**Task prompt**
Reproduce the lines below from the one that contains "(zip sent bits)" through the end, inclusive, and add nothing.

**The records**
(** HARQ bits from the ninth on always read as 0 (NACK): the byte is shifted by the
    index of the bit, not by its position in the byte. *)
Lemma ninth_bit_reads_zero payload i b : 8 <= i -> Forall is_byte payload ->
  uci_234_bit payload i = Ok b -> b = 0.
Proof.
  intros Hi Hp Hb. unfold uci_234_bit in Hb. apply res_bind_ok in Hb as (v & Hv & Hb).
  injection Hb as <-. apply zget_ok in Hv as [_ Hv].
  pose proof (Forall_lookup_1 _ _ _ _ Hp Hv) as Hbyte. unfold is_byte in Hbyte.
  assert (2 ^ 8 <= 2 ^ i) by (apply Z.pow_le_mono_r; lia).
  rewrite Z.shiftr_div_pow2, Z.div_small by lia. done.
Qed.

(** ** The claims *)

(** C19: the lists of numbers of the MAC are sequences.  For calls of the list functions
    on a new list in which every number is within the array, and [add_tail] and
    [add_front] add only numbers that are not in the list (the functions do not test
    either, and corrupt the list otherwise), the structure after the calls is the one
    that stands for the sequence they describe, and the functions exit exactly when
    [add] adds a number that is there, [remove] or [remove_front] takes one that is not,
    or [resize] would cut a number off.  They never touch memory beyond the array, and
    never loop. *)
Theorem nr_list_refines (n : Z) (calls : list op) (Hn : 0 <= n) (Hcalls : all_allowed (n, []) calls) :
  res_foldl exec (create_nr_list n) calls = encoded (meanings (n, []) calls).
Proof. rewrite create_encode by done. by apply run_encode; [|apply fits_nil|]. Qed.

(** Three numbers are added, the one in the middle is removed, and one that is missing. *)
Lemma nr_list_refines_witness :
  res_foldl exec (create_nr_list 4) [AddTail 2; AddFront 3; Add 0; Remove 2; Resize 8; AddTail 7]
  = Ok (encode 8 [3; 0; 7]) /\
  res_foldl exec (create_nr_list 4) [AddTail 2; Remove 3] = Fault Exit.
Proof.
  split.
  - rewrite (nr_list_refines 4 [AddTail 2; AddFront 3; Add 0; Remove 2; Resize 8; AddTail 7]);
      [vm_compute; reflexivity|done|]. cbn. repeat split; try done; set_solver.
  - rewrite (nr_list_refines 4 [AddTail 2; Remove 3]); [vm_compute; reflexivity|done|].
    cbn. repeat split; try done; set_solver.
Defined.

(** C16: no HARQ process of a UE is ever lost, with at most 8 rounds in each direction
    (the counters of the rounds have 8 places and the configuration does not limit the
    rounds): in every state that configurations, transmissions, feedback, receptions and
    resets can reach, each process of each direction is in exactly one of its three
    lists, and no further call makes the scheduler exit, access memory out of bounds or
    loop.  The calls are those of a scheduler that takes processes from the fronts of
    the lists and of an RRC that never takes processes away: neither in a configuration
    nor in the one that an acknowledgement puts into effect. *)
Theorem harq_safety (maxd maxu : Z) (disable : bool) (ue : NR_UE_info_t) (e : event)
    (Hd : 0 < maxd <= 8) (Hu : 0 < maxu <= 8)
    (Hue : reachable maxd maxu disable ue) (He : permitted ue e) :
  (members (available (dl ue)) ++ members (feedback (dl ue)) ++ members (retrans (dl ue))
     ≡ₚ seqZ 0 (dl_len ue)) /\
  (members (available (ul ue)) ++ members (feedback (ul ue)) ++ members (retrans (ul ue))
     ≡ₚ seqZ 0 (ul_len ue)) /\
  exists ue', step maxd maxu disable ue e = Ok ue' /\ consistent maxd maxu ue'.
Proof.
  pose proof (reachable_ok maxd maxu disable Hd Hu ue Hue) as Hc.
  destruct (consistent_members maxd maxu ue Hc) as [H1 H2]. split; [done|]. split; [done|].
  by apply event_ok.
Qed.

Lemma ue1_reachable : reachable 4 4 false ue1.
Proof.
  apply (reach_step 4 4 false (foldl (after 4 4) ue0 [send_dl (-1); send_dl 1]) (send_dl 2));
    [|right; left; vm_compute; split; [done|reflexivity]|vm_compute; reflexivity].
  apply (reach_step 4 4 false (foldl (after 4 4) ue0 [send_dl (-1)]) (send_dl 1));
    [|right; left; vm_compute; split; [done|reflexivity]|vm_compute; reflexivity].
  apply (reach_step 4 4 false ue0 (send_dl (-1)));
    [|left; vm_compute; split; [reflexivity|done]|vm_compute; reflexivity].
  apply (reach_start 4 4 false None false true). vm_compute. reflexivity.
Qed.

(** Feedback for the three blocks, two of them lost, and a late one. *)
Lemma harq_safety_witness : exists ue', step 4 4 false ue1 (Feedback 6 0 [true; false]) = Ok ue' /\
  consistent 4 4 ue'.
Proof.
  destruct (harq_safety 4 4 false ue1 (Feedback 6 0 [true; false])) as (_ & _ & H);
    [done|done|exact ue1_reachable|vm_compute; exact I|exact H].
Defined.

(** C18: With at most eight rounds, the bits of a HARQ report are the answers to the
    blocks that have been sent first among those whose feedback is expected in this
    slot: an acknowledged process
    is free again with the other new data indicator, a process that failed is queued
    for retransmission with the next round, and given up after the last round; the
    order is kept, the other processes do not change. *)
Theorem harq_report (maxd maxu : Z) (disable : bool) (ue : NR_UE_info_t) (frame slot : Z)
    (sent later : list Z) (bits : list bool)
    (Hd : 0 < maxd <= 8) (Hu : 0 < maxu <= 8) (Hue : reachable maxd maxu disable ue)
    (Hsent : members (feedback (dl ue)) = sent ++ later) (Hlen : length sent = length bits)
    (Hexp : Forall (expects frame slot (harq_processes ue)) sent) :
  exists ue', harq_bits frame slot ue bits maxd = Ok ue' /\
    foldl (answered maxd) (members (available (dl ue)), members (retrans (dl ue)), harq_processes ue)
      (zip sent bits)
    = (members (available (dl ue')), members (retrans (dl ue')), harq_processes ue') /\
    members (feedback (dl ue')) = later.
Proof.
  destruct (reachable_ok maxd maxu disable Hd Hu ue Hue) as (nd & nu & A & F & R & Au & Fu & Ru & [Hi _ _ _]).
  pose proof (dir_members _ _ _ _ Hi) as (EA & EF & ER). rewrite EF in Hsent. subst F.
  destruct (harq_bits_exact maxd nd frame slot ltac:(lia) bits sent later ue A R Hlen Hi Hexp)
    as (ue' & A' & R' & E & Ef & Hi').
  pose proof (dir_members _ _ _ _ Hi') as (EA' & EF' & ER').
  exists ue'. split; [done|]. by rewrite EA, ER, EA', ER'.
Qed.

**Result below**
      (zip sent bits)
    = (members (available (dl ue')), members (retrans (dl ue')), harq_processes ue') /\
    members (feedback (dl ue')) = later.
Proof.
  destruct (reachable_ok maxd maxu disable Hd Hu ue Hue) as (nd & nu & A & F & R & Au & Fu & Ru & [Hi _ _ _]).
  pose proof (dir_members _ _ _ _ Hi) as (EA & EF & ER). rewrite EF in Hsent. subst F.
  destruct (harq_bits_exact maxd nd frame slot ltac:(lia) bits sent later ue A R Hlen Hi Hexp)
    as (ue' & A' & R' & E & Ef & Hi').
  pose proof (dir_members _ _ _ _ Hi') as (EA' & EF' & ER').
  exists ue'. split; [done|]. by rewrite EA, ER, EA', ER'.
Qed.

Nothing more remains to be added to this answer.